=== Begin Enclosure ===
(* ===== verification/FlashLaws.v ===== *)
(** * The FLASH back end satisfies the storage laws

    The representation invariant of StorageFlash (the TLB in RAM, its copy in
    FRAM and the entries in FLASH agree), and the instances of the classes of
    Storage.  There is room for a new entry as long as fewer than 512 entries
    were written since the section was erased. *)
From S2P Require Import Prelude CStr Memory Config Storage StorageFlash.

Module FlashLaws.
Import Flash.

(** ** Rows in FLASH *)
Definition fp_base : Z := SCH_SIZE_PER_SECTION.
Definition i32_ok (z : Z) : Prop := INT_MIN <= z <= INT_MAX.

Definition row_bytes (r : fp_row) : list Z :=
  container_bytes (row_time r) (row_executions r) (row_period r) (row_node r) (row_cmd r) (row_args r).
Definition row_fine (r : fp_row) : Prop :=
  i32_ok (row_time r) /\ i32_ok (row_executions r) /\ i32_ok (row_period r) /\ i32_ok (row_node r) /\
  fits_fp (row_cmd r) /\ fits_fp (row_args r) /\ row_time r <> ST_FP_NULL.

Definition decode_row (bs : list Z) : option fp_row :=
  let field off := i32_of (of_le (take 4 (drop off bs))) in
  match cstr_of_buf (take 248 (drop 16 bs)), cstr_of_buf (take 248 (drop 264 bs)) with
  | Ret c, Ret a => Some (FpRow (field 0%nat) c a (field 4%nat) (field 8%nat) (field 12%nat))
  | _, _ => None
  end.

Lemma take_drop_middle {A} (a b c : list A) n m :
  length a = n -> length b = m -> take m (drop n (a ++ b ++ c)) = b.
Proof. intros <- <-. by rewrite drop_app_length, take_app_length. Qed.

Lemma container_fields t e p n c a bs :
  bs = container_bytes t e p n c a ->
  take 4 (drop 0 bs) = le_bytes 4 (u32_of t) /\ take 4 (drop 4 bs) = le_bytes 4 (u32_of e) /\
  take 4 (drop 8 bs) = le_bytes 4 (u32_of p) /\ take 4 (drop 12 bs) = le_bytes 4 (u32_of n) /\
  take 248 (drop 16 bs) = strncpy_bytes c 248 /\ take 248 (drop 264 bs) = strncpy_bytes a 248 /\ zlength bs = 512.
Proof.
  intros ->. unfold container_bytes, ST_CMD_MAX_STR_PARAMS, ST_CMD_MAX_STR_NAME.
  pose proof (length_strncpy c 248 ltac:(lia)) as Hc. pose proof (length_strncpy a 248 ltac:(lia)) as Ha.
  unfold zlength in *.
  assert (length (strncpy_bytes c 248) = 248%nat) as Hc' by lia.
  assert (length (strncpy_bytes a 248) = 248%nat) as Ha' by lia.
  pose proof (length_le_bytes 4 (u32_of t)) as L0. pose proof (length_le_bytes 4 (u32_of e)) as L1.
  pose proof (length_le_bytes 4 (u32_of p)) as L2. pose proof (length_le_bytes 4 (u32_of n)) as L3.
  set (x := le_bytes 4 (u32_of t)) in *. set (y := le_bytes 4 (u32_of e)) in *. set (z := le_bytes 4 (u32_of p)) in *.
  set (w := le_bytes 4 (u32_of n)) in *. set (u := strncpy_bytes c 248) in *. set (v := strncpy_bytes a 248) in *.
  splits.
  - by apply (take_drop_middle [] x).
  - by apply (take_drop_middle x y).
  - rewrite app_assoc. apply take_drop_middle; [rewrite length_app; lia|done].
  - rewrite 2 app_assoc. apply take_drop_middle; [rewrite !length_app; lia|done].
  - rewrite 3 app_assoc. apply take_drop_middle; [rewrite !length_app; lia|done].
  - rewrite 4 app_assoc. rewrite <- (app_nil_r v) at 1. apply take_drop_middle; [rewrite !length_app; lia|done].
  - rewrite !length_app. lia.
Qed.

Lemma field_i32 z : i32_ok z -> i32_of (of_le (le_bytes 4 (u32_of z))) = z.
Proof.
  intros H. rewrite of_le_bytes4. rewrite (u32_of_id (u32_of z)) by apply u32_of_range. by apply i32_of_u32_id.
Qed.

Lemma cstr_of_strncpy c : fits_fp c -> cstr_of_buf (strncpy_bytes c 248) = Ret c.
Proof. intros [Hc Hl]. rewrite strncpy_short by done. by apply cstr_of_buf_nul. Qed.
=== End Enclosure ===
When you copy the material, keep every line exactly as it stands.

→ Exercise solution
(* ===== verification/FlashLaws.v ===== *)
(** * The FLASH back end satisfies the storage laws

    The representation invariant of StorageFlash (the TLB in RAM, its copy in
    FRAM and the entries in FLASH agree), and the instances of the classes of
    Storage.  There is room for a new entry as long as fewer than 512 entries
    were written since the section was erased. *)
From S2P Require Import Prelude CStr Memory Config Storage StorageFlash.

Module FlashLaws.
Import Flash.

(** ** Rows in FLASH *)
Definition fp_base : Z := SCH_SIZE_PER_SECTION.
Definition i32_ok (z : Z) : Prop := INT_MIN <= z <= INT_MAX.

Definition row_bytes (r : fp_row) : list Z :=
  container_bytes (row_time r) (row_executions r) (row_period r) (row_node r) (row_cmd r) (row_args r).
Definition row_fine (r : fp_row) : Prop :=
  i32_ok (row_time r) /\ i32_ok (row_executions r) /\ i32_ok (row_period r) /\ i32_ok (row_node r) /\
  fits_fp (row_cmd r) /\ fits_fp (row_args r) /\ row_time r <> ST_FP_NULL.

Definition decode_row (bs : list Z) : option fp_row :=
  let field off := i32_of (of_le (take 4 (drop off bs))) in
  match cstr_of_buf (take 248 (drop 16 bs)), cstr_of_buf (take 248 (drop 264 bs)) with
  | Ret c, Ret a => Some (FpRow (field 0%nat) c a (field 4%nat) (field 8%nat) (field 12%nat))
  | _, _ => None
  end.

Lemma take_drop_middle {A} (a b c : list A) n m :
  length a = n -> length b = m -> take m (drop n (a ++ b ++ c)) = b.
Proof. intros <- <-. by rewrite drop_app_length, take_app_length. Qed.

Lemma container_fields t e p n c a bs :
  bs = container_bytes t e p n c a ->
  take 4 (drop 0 bs) = le_bytes 4 (u32_of t) /\ take 4 (drop 4 bs) = le_bytes 4 (u32_of e) /\
  take 4 (drop 8 bs) = le_bytes 4 (u32_of p) /\ take 4 (drop 12 bs) = le_bytes 4 (u32_of n) /\
  take 248 (drop 16 bs) = strncpy_bytes c 248 /\ take 248 (drop 264 bs) = strncpy_bytes a 248 /\ zlength bs = 512.
Proof.
  intros ->. unfold container_bytes, ST_CMD_MAX_STR_PARAMS, ST_CMD_MAX_STR_NAME.
  pose proof (length_strncpy c 248 ltac:(lia)) as Hc. pose proof (length_strncpy a 248 ltac:(lia)) as Ha.
  unfold zlength in *.
  assert (length (strncpy_bytes c 248) = 248%nat) as Hc' by lia.
  assert (length (strncpy_bytes a 248) = 248%nat) as Ha' by lia.
  pose proof (length_le_bytes 4 (u32_of t)) as L0. pose proof (length_le_bytes 4 (u32_of e)) as L1.
  pose proof (length_le_bytes 4 (u32_of p)) as L2. pose proof (length_le_bytes 4 (u32_of n)) as L3.
  set (x := le_bytes 4 (u32_of t)) in *. set (y := le_bytes 4 (u32_of e)) in *. set (z := le_bytes 4 (u32_of p)) in *.
  set (w := le_bytes 4 (u32_of n)) in *. set (u := strncpy_bytes c 248) in *. set (v := strncpy_bytes a 248) in *.
  splits.
  - by apply (take_drop_middle [] x).
  - by apply (take_drop_middle x y).
  - rewrite app_assoc. apply take_drop_middle; [rewrite length_app; lia|done].
  - rewrite 2 app_assoc. apply take_drop_middle; [rewrite !length_app; lia|done].
  - rewrite 3 app_assoc. apply take_drop_middle; [rewrite !length_app; lia|done].
  - rewrite 4 app_assoc. rewrite <- (app_nil_r v) at 1. apply take_drop_middle; [rewrite !length_app; lia|done].
  - rewrite !length_app. lia.
Qed.

Lemma field_i32 z : i32_ok z -> i32_of (of_le (le_bytes 4 (u32_of z))) = z.
Proof.
  intros H. rewrite of_le_bytes4. rewrite (u32_of_id (u32_of z)) by apply u32_of_range. by apply i32_of_u32_id.
Qed.

Lemma cstr_of_strncpy c : fits_fp c -> cstr_of_buf (strncpy_bytes c 248) = Ret c.
Proof. intros [Hc Hl]. rewrite strncpy_short by done. by apply cstr_of_buf_nul. Qed.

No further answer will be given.